Linda, meanwhile, is getting far too friendly with hunky doctor Jack Tryon

Events escalate in ‘Murder Stalks Ward 8!’ when Carter is the only witness to a gangland killing that leads back to major mobster Victor Sloan: a crime kingpin connected to Georgia’s wayward brother Ben. When Sloan is admitted to Metro, nurse Jenkins finds her dedication and resolve severely tested, especially after rival crooks invade the hospital looking for payback and Jack and Linda have to play detective and bodyguard…

There’s an abrupt change of pace in final issue #4 and a touch of gothic romance in the air as Thomas and co-writer Linda Fite focus on Christine. Rocked by scandal, Dr. Sutton’s betrayal and repeated rejection by her elitist father, nurse Palmer seeks a different career path and answers an ad for a live-in nurse/physiotherapist in Boston.

Illustrated by Mortimer, ‘The Secret of Sea-Cliff Manor!’ revels in all the trappings of gothic mystique typifying that period, as Christine meets and manages moody, magnificently angry paraplegic Derek Porter, his sweet Aunt Edna, and spooky old manservant Harold: dispensing care and comfort whilst being dragged deep into a manic murder plot…

The series terminated there, although the nurses popped up occasionally in various titles over the years. Then in Marvel Knights Daredevil volume 2 #58 (May 2004) Linda Carter returned without warning and in an extremely specific role: running a sort-of secret underground clinic in NYC as the enigmatic “Night Nurse”. The facility catered exclusively to metahumans – mostly the heroic or vigilante ones – who needed fixing and couldn’t trust the regular hospital system…

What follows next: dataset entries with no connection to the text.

Definition no_dirty (k : kernel) : Prop := ∀ b x,
  bc_buf (k_bc k) !! b = Some x → b_flags x ≠ Z.lor B_VALID B_DIRTY.

Lemma no_dirty_mono k k' : clean_mono k k' → no_dirty k → no_dirty k'.
Proof. intros Hm Hn b y Hy Fy. destruct (Hm _ _ Hy Fy) as (x & Hx & Fx & _). by eapply Hn. Qed.
Lemma no_dirty_root k : no_dirty k → root_dirty k.
Proof. intros Hn b x Hx Fx. by destruct (Hn b x). Qed.
Lemma no_dirty_for k : no_dirty k → ∀ b x bno, bc_buf (k_bc k) !! b = Some x → ¬ dirty_for bno x.
Proof. intros Hn b x bno Hx (_ & _ & Fx). by destruct (Hn b x). Qed.

Lemma hdr_logged n bl l h :
  n = hdr_n h → 0 ≤ n → length bl = Z.to_nat LOGSIZE → n ≤ LOGSIZE →
  (∀ i, (i < Z.to_nat n)%nat → bl !! i = Some (hdr_block h i)) →
  logged (set_log_lh (LogHeader n bl) l) = hdr_homes h.
Proof.
  intros -> Hn Hl Hle Hbl. unfold logged, hdr_homes. cbn. apply list_eq. intros i.
  rewrite lookup_take, list_lookup_fmap. case_decide as Hi.
  - rewrite Hbl by done. by rewrite lookup_seq_lt by lia.
  - by rewrite lookup_seq_ge by lia.
Qed.

Lemma read_head_wp k disk start size :
  store k disk ∅ → no_dirty k → layout_ok start size disk → header_ok start size disk →
  log_dev (k_log k) = ROOTDEV → log_start (k_log k) = start → logged (k_log k) = [] → size ≤ LOGSIZE →
  wp read_head [] (λ _ k', ∃ bl, let l := set_log_lh (LogHeader (hdr_n (blk disk start)) bl) (k_log k) in
    k' = set_k_bc (k_bc k') (set_k_log l k) ∧ logged l = hdr_homes (blk disk start) ∧
    no_dirty k' ∧ store k' disk ∅) k.
Proof.
  intros Hs Hn [Y1 Y2 Y3 Y4 Y5 _ _] [O1 O2 O3 O4] Hdev Hst Hlg Hsz.
  assert (in_disk k start) as Hin by (unfold in_disk; rewrite <-(st_len _ _ _ Hs); lia).
  unfold read_head. apply wp_bind, wp_gets. cbn [lget log_l]. rewrite Hdev, Hst, u32_small by lia.
  apply wp_bind. eapply wp_mono; [eapply (bread_ret _ disk); try done|].
  { by apply no_dirty_root. } { rewrite Hlg. cbn. unfold NBUF. lia. }
  intros b k1 (F1 & C1 & S1). fold (blk disk start) in S1. set (h := blk disk start) in *.
  wp_step (bdata_store _ _ _ b _ _ _ S1 (lookup_singleton_eq b _)).
  apply wp_bind, wp_modify. pose proof (li_len _ (st_log _ _ _ S1)) as Hlen.
  assert (hdr_n h ≤ LOGSIZE) as Hle by lia.
  match goal with |- wp _ _ _ ?s => destruct (read_blocks_run (hdr_block h) (Z.to_nat (hdr_n h)) 0 s)
    as (bl & E & Hbl & Hv) end.
  { cbn. rewrite Hlen. lia. }
  cbn in Hbl. rewrite Hlen in Hbl. wp_step E. clear E. cbn.
  set (l := set_log_lh (LogHeader (hdr_n h) bl) (k_log k)).
  assert (logged l = hdr_homes h) as El.
  { apply hdr_logged; try done; [lia|]. intros i Hi. rewrite Hv. by rewrite decide_True by lia. }
  assert (k_log k1 = k_log k) as Ek by (by rewrite F1).
  match goal with |- wp _ _ _ ?s => assert (s = set_k_log l k1) as ->
    by (unfold l; rewrite <-Ek; destruct k1 as [? ? [? ? ? ? ? ? []]]; done) end.
  assert (store (set_k_log l k1) disk {[b := (ROOTDEV, start, h)]}) as S2.
  { apply store_set_log; [done| | |by apply no_dirty_for; eapply no_dirty_mono].
    - split; [|cbn; lia|done|by rewrite El]. cbn. rewrite <-Ek. apply (st_log _ _ _ S1).
    - intros n. rewrite El. intros Hn'%O3. unfold in_disk. cbn. rewrite <-(st_len _ _ _ S1). lia. }
  destruct (brelse_store _ _ _ b _ _ _ S2 (lookup_singleton_eq b _)) as (k2 & E2 & F2 & C2 & S3).
  { intros _. by apply (blk_Some _ _ _ _ Hs). }
  eapply wp_Ret; [exact E2|]. exists bl. rewrite delete_singleton_eq in S3. split_and!; try done.
  - rewrite F2, F1. by destruct k.
  - eapply (no_dirty_mono (set_k_log l k1)); [done|]. exact (no_dirty_mono _ _ C1 Hn).
Qed.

Inexplicably, that yarn is not included here. Instead we have Marvel Knights Daredevil volume 2, #80 (February 2006): fifth chapter 5 of ‘The Murdock Papers’ wherein Brian Michael Bendis, Alex Maleev and colourist Dave Stewart detail how Matt Murdock is almost fatally shot after his secret identity is made public.

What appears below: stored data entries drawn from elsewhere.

(* ===== verification/Ide.v ===== *)
(** * Ide: the disk driver of ide.c

    The driver talks to the two drives of an ATA controller through its
    registers: [ata_status], [ata_out], [ata_data] and [ata_in] are the
    documented effect of the register accesses and data transfers of a PIO
    command on one sector.  A drive is busy for some time after a command and
    after the data of a write, which reaches the disk only at the end of that
    time.  What the documentation leaves undefined faults: writing a register
    or a command while the drive is busy or has data to transfer, fetching
    data before it is ready, sending data that no command asked for.

    [iderw] is cut at its [sleep]: [iderw_start] runs up to it and
    [iderw_wake] from there on, after the [wakeup] of [ideintr].  The queue is
    linked through the buffers.  [ide_refines] shows that whatever the
    processes and the controller interleave, the requests are served in the
    order of submission, each as [iderw] of memide.c (Bio.v) does it, which
    the buffer cache and the file system are proved with. *)

From Stdlib Require Import ZArith Lia.
From stdpp Require Import base numbers strings gmap list.
From S2P Require Import Prelude Kernel Sleeplock Bio Log Store.
From S2P Require Import Apic.
Open Scope Z_scope.

Definition SECTOR_SIZE : Z := 512.
Definition IDE_BSY : Z := 0x80.
Definition IDE_DRDY : Z := 0x40.
Definition IDE_DF : Z := 0x20.
Definition IDE_ERR : Z := 0x01.
Definition IDE_CMD_READ : Z := 0x20.
Definition IDE_CMD_WRITE : Z := 0x30.
Definition IDE_CMD_RDMUL : Z := 0xc4.
Definition IDE_CMD_WRMUL : Z := 0xc5.

(** ** The controller *)

(** What the drive works on: a read has its sector to be fetched, a write
    waits for its data, a store brings the data to the disk. *)
Inductive atacmd : Type :=
| AtaIdle
| AtaRead (drive sector : Z)
| AtaWrite (drive sector : Z)
| AtaStore (drive sector : Z) (d : list Z).

Record ata : Type := Ata {
  a_count : Z; (** register 0x1f2 *)
  a_lba0 : Z;
  a_lba1 : Z;
  a_lba2 : Z;
  a_head : Z; (** register 0x1f6 *)
  a_cmd : atacmd;
  a_busy : nat; (** how long the drive is still busy *)
  a_present : Z → bool; (** the drives there are *)
  a_disk : Z → list (list Z); (** the sectors of a drive *)
}.

Definition a_drive (a : ata) : Z := Z.land (Z.shiftr (a_head a) 4) 1.
Definition a_sector (a : ata) : Z :=
  a_lba0 a + Z.shiftl (a_lba1 a) 8 + Z.shiftl (a_lba2 a) 16 + Z.shiftl (Z.land (a_head a) 15) 24.

(** The drive gets a command or goes on with another state of it. *)
Definition ata_set (c : atacmd) (n : nat) (a : ata) : ata :=
  Ata (a_count a) (a_lba0 a) (a_lba1 a) (a_lba2 a) (a_head a) c n (a_present a) (a_disk a).
Definition set_a_disk (d : Z → list (list Z)) (a : ata) : ata :=
  Ata (a_count a) (a_lba0 a) (a_lba1 a) (a_lba2 a) (a_head a) (a_cmd a) (a_busy a) (a_present a) d.

Definition ata_fetch (a : ata) : option (list Z) :=
  match a_cmd a with
  | AtaRead drive sector => a_disk a drive !! Z.to_nat sector
  | _ => None
  end.

Definition set_sector (drive sector : Z) (d : list Z) (disk : Z → list (list Z)) : Z → list (list Z) :=
  λ x, if x =? drive then <[Z.to_nat sector:=d]> (disk x) else disk x.

(** The end of the busy time. *)
Definition ata_finish (a : ata) : ata :=
  match a_cmd a with
  | AtaStore drive sector d => set_a_disk (set_sector drive sector d (a_disk a)) (ata_set AtaIdle 0 a)
  | c => ata_set c 0 a
  end.

(** A moment passes. *)
Definition ata_tick (a : ata) : ata :=
  match a_busy a with
  | S (S n) => ata_set (a_cmd a) (S n) a
  | _ => ata_finish a
  end.

(** The status register: 0 with no drive, then busy, then ready, with an
    error when the sector to be read does not exist. *)
Definition ata_status (a : ata) : Z :=
  if negb (a_present a (a_drive a)) then 0 else
  match a_busy a with
  | S _ => IDE_BSY
  | O =>
      match a_cmd a with
      | AtaRead _ _ => if ata_fetch a then IDE_DRDY else Z.lor IDE_DRDY IDE_ERR
      | _ => IDE_DRDY
      end
  end.

(** The drive is neither busy nor has data to transfer. *)
Definition ata_free (a : ata) : bool :=
  match a_busy a, a_cmd a with
  | O, AtaIdle => true
  | O, AtaRead _ _ => if ata_fetch a then false else true
  | _, _ => false
  end.

(** [insl] of a sector. *)
Definition ata_in (a : ata) : option (list Z * ata) :=
  match a_busy a with
  | O => d ← ata_fetch a; Some (d, ata_set AtaIdle 0 a)
  | S _ => None
  end.

Section Controller.
(** How long a drive is busy with a command on a sector. *)
Context (latency : Z → Z → nat).

(** The registers that hold their value. *)
Definition ata_reg (port v : Z) (a : ata) : ata :=
  Ata (if port =? 0x1f2 then v else a_count a) (if port =? 0x1f3 then v else a_lba0 a) (if port =? 0x1f4 then v else a_lba1 a)
    (if port =? 0x1f5 then v else a_lba2 a) (if port =? 0x1f6 then v else a_head a) (a_cmd a) (a_busy a) (a_present a) (a_disk a).

(** A write to a register.  The device control register 0x3f6 may be written
    at any time.  The drive asks for the data of a write at once, which the
    driver counts on: it does not wait between the command and the data. *)
Definition ata_out (port v : Z) (a : ata) : option ata :=
  if port =? 0x3f6 then Some a else
  if negb (ata_free a) then None else
  if negb (port =? 0x1f7) then Some (ata_reg port v a) else
  if negb (a_count a =? 1) then None else
  if v =? IDE_CMD_READ then Some (ata_set (AtaRead (a_drive a) (a_sector a)) (latency (a_drive a) (a_sector a)) a) else
  if v =? IDE_CMD_WRITE then Some (ata_set (AtaWrite (a_drive a) (a_sector a)) 0 a) else
  None.

(** [outsl] of a sector: the data of a write. *)
Definition ata_data (d : list Z) (a : ata) : option ata :=
  match a_busy a, a_cmd a with
  | O, AtaWrite drive sector => Some (ata_set (AtaStore drive sector d) (latency drive sector) a)
  | _, _ => None
  end.

End Controller.

(** ** The driver *)

Record ide : Type := Ide {
  id_lock : bool;
  id_queue : option nat;
  id_qnext : list (option nat); (** [qnext] of the buffers *)
  id_buf : list buf;
  id_havedisk1 : bool;
  id_ata : ata;
  id_woken : list nat; (** the buffers that [wakeup] was called with *)
}.
Definition set_id_lock v s := Ide v (id_queue s) (id_qnext s) (id_buf s) (id_havedisk1 s) (id_ata s) (id_woken s).
Definition set_id_queue v s := Ide (id_lock s) v (id_qnext s) (id_buf s) (id_havedisk1 s) (id_ata s) (id_woken s).
Definition set_id_qnext v s := Ide (id_lock s) (id_queue s) v (id_buf s) (id_havedisk1 s) (id_ata s) (id_woken s).
Definition set_id_buf v s := Ide (id_lock s) (id_queue s) (id_qnext s) v (id_havedisk1 s) (id_ata s) (id_woken s).
Definition set_id_havedisk1 v s := Ide (id_lock s) (id_queue s) (id_qnext s) (id_buf s) v (id_ata s) (id_woken s).
Definition set_id_ata v s := Ide (id_lock s) (id_queue s) (id_qnext s) (id_buf s) (id_havedisk1 s) v (id_woken s).
Definition set_id_woken v s := Ide (id_lock s) (id_queue s) (id_qnext s) (id_buf s) (id_havedisk1 s) (id_ata s) v.
Definition id_lock_l : lens ide bool := Lens id_lock set_id_lock.

Section Driver.
Context (latency : Z → Z → nat).

(** An access to the controller. *)
Definition on_ata {A} (f : ata → option (A * ata)) : K ide A := λ s,
  match f (id_ata s) with
  | Some (x, a) => Ret x (set_id_ata a s)
  | None => Fault
  end.
Definition outb (port v : Z) : K ide unit := on_ata (λ a, pair () <$> ata_out latency port v a).
Definition outsl (d : list Z) : K ide unit := on_ata (λ a, pair () <$> ata_data latency d a).
Definition insl : K ide (list Z) := on_ata ata_in.

(** [inb(0x1f7)], which takes a moment. *)
Definition inb_status : K ide Z := on_ata (λ a, Some (ata_status a, ata_tick a)).

Fixpoint idewait_loop (fuel : nat) : K ide Z :=
  match fuel with
  | O => nofuel
  | S fuel =>
      r ← inb_status;
      if Z.land r (Z.lor IDE_BSY IDE_DRDY) =? IDE_DRDY then mret r else idewait_loop fuel
  end.

Definition idewait (checkerr : bool) : K ide Z :=
  busy ← gets (λ s, a_busy (id_ata s));
  r ← idewait_loop (S busy);
  mret (if checkerr && negb (Z.land r (Z.lor IDE_DF IDE_ERR) =? 0) then -1 else 0).

Fixpoint probe (n : nat) : K ide unit :=
  match n with
  | O => mret tt
  | S n =>
      r ← inb_status;
      if negb (r =? 0) then modify (set_id_havedisk1 true) else probe n
  end.

(** The driver's state and the interrupt controller. *)
Definition ide_l : lens (ide * ioapic) ide := Lens fst (λ v s, (v, snd s)).
Definition ide_ioapic_l : lens (ide * ioapic) ioapic := Lens snd (λ v s, (fst s, v)).

Definition ideinit (ncpu : Z) : K (ide * ioapic) unit :=
  zoom ide_l (modify (set_id_lock false));;
  zoom ide_ioapic_l (ioapicenable IRQ_IDE (ncpu - 1));;
  zoom ide_l (idewait false);;
  zoom ide_l (outb 0x1f6 (Z.lor 0xe0 (Z.shiftl 1 4)));;
  zoom ide_l (probe 1000);;
  zoom ide_l (outb 0x1f6 (Z.lor 0xe0 (Z.shiftl 0 4))).

Definition ide_get (b : nat) : K ide buf := λ s, deref (id_buf s !! b) s.
Definition ide_set (b : nat) (x : buf) : K ide unit := modify (λ s, set_id_buf (<[b:=x]> (id_buf s)) s).

(** The test for a null [b] is at the calls. *)
Definition idestart (b : nat) : K ide unit :=
  x ← ide_get b;
  if FSSIZE <=? b_blockno x then panic "incorrect blockno" else
  let sector_per_block := BSIZE / SECTOR_SIZE in
  let sector := b_blockno x * sector_per_block in
  let read_cmd := if sector_per_block =? 1 then IDE_CMD_READ else IDE_CMD_RDMUL in
  let write_cmd := if sector_per_block =? 1 then IDE_CMD_WRITE else IDE_CMD_WRMUL in
  if 7 <? sector_per_block then panic "idestart" else
  idewait false;;
  outb 0x3f6 0;;
  outb 0x1f2 sector_per_block;;
  outb 0x1f3 (Z.land sector 0xff);;
  outb 0x1f4 (Z.land (Z.shiftr sector 8) 0xff);;
  outb 0x1f5 (Z.land (Z.shiftr sector 16) 0xff);;
  outb 0x1f6 (Z.lor (Z.lor 0xe0 (Z.shiftl (Z.land (b_dev x) 1) 4)) (Z.land (Z.shiftr sector 24) 0x0f));;
  if negb (Z.land (b_flags x) B_DIRTY =? 0) then
    outb 0x1f7 write_cmd;;
    outsl (b_data x)
  else outb 0x1f7 read_cmd.

(** The part of [ideintr] from reading the data to [wakeup]. *)
Definition ide_complete (b : nat) : K ide unit :=
  x ← ide_get b;
  (if Z.land (b_flags x) B_DIRTY =? 0 then
     r ← idewait true;
     if 0 <=? r then
       d ← insl;
       ide_set b (set_b_data d x)
     else mret tt
   else mret tt);;
  x ← ide_get b;
  ide_set b (set_b_flags (Z.land (Z.lor (b_flags x) B_VALID) (Z.lnot B_DIRTY)) x);;
  modify (λ s, set_id_woken (id_woken s ++ [b]) s).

On the run, his occasional ally and paramour Elektra drags his failing form to the clinic where it transpires Murdock is a frequent flyer. As the mysterious medic seeks to stabilise him, heroes like Jessica Jones, Luke Cage, Iron Fist and Black Widow rush to his side. It’s a smart move since Kingpin Wilson Fisk, an army of irate Feds and ninja cult The Hand have all zeroed in on the dying man, all determined to complete their unfinished business with Daredevil

From this revival and revision, Night Nurse evolved into a crucial component of both the print and cinematic Marvel Universes, playing a role in the Civil War and Secret Invasion storylines; working with The Young Avengers, Captain America, Doctor Strange, Iron Man and all the above-mentioned street level champions…

A tribute to Marvel’s ceaseless commitment to reinvention, reappraisal and rebirth, Night Nurse is an intriguing example of how the role of women has evolved in comic books and will delight both incurably addicted fans and those casual dabblers looking for different flavours of Marvel medicine.